» **TASK INSTRUCTIONS**
Please return every line of the records below that contains the word "unfold".

Collected data entries:
(* ===== verification/MpfxArith.v ===== *)
(** * MpfxArith: correctness of the fixed point operations

    Weakest-precondition specifications of the operations of [Mpfx], for every aliasing of their
    arguments: the result has the exact or correctly rounded value, everything but the result is
    unchanged, and the manager's memory stays well formed, also when an exception is thrown. *)
From S2P Require Import Prelude.
From S2P Require Import Words.
From S2P Require Import Mpn.
From S2P Require Import BitUtil.
From S2P Require Import Mpfx.
From Stdlib Require Import ZArith Lia.
From stdpp Require Import base tactics option list numbers decidable fin_maps functions.
Open Scope Z_scope.
Open Scope word_scope.
Import mpfx_wp mpfx_memory mpfx_alloc.

(** ** Addition, subtraction, multiplication *)

Module Import mpfx_arith.
Import mpfx_manager.
Implicit Types s : state.

(** [check] of the source: an allocated numeral is not zero. *)
Definition check s x : Prop := idx s x <> 0%nat -> bval s (idx s x) <> 0.

Lemma value_unalloc s x : wf s -> idx s x = 0%nat -> value s x = 0.
Proof.
  intros H Hx. unfold value. rewrite Hx, (wf_zero _ H) by (by left). by destruct (m_sign _).
Qed.

Lemma sgn_zero b v : sgn b v = 0 <-> v = 0.
Proof. destruct b; simpl; lia. Qed.

Lemma check_value s x : wf s -> check s x -> value s x = 0 <-> idx s x = 0%nat.
Proof.
  intros H Hc. split; [| by apply value_unalloc]. unfold value. rewrite sgn_zero.
  intros E. destruct (decide (idx s x = 0%nat)); [done |]. by apply Hc in E.
Qed.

» **TASK RESULT**
  intros H Hx. unfold value. rewrite Hx, (wf_zero _ H) by (by left). by destruct (m_sign _).
  intros H Hc. split; [| by apply value_unalloc]. unfold value. rewrite sgn_zero.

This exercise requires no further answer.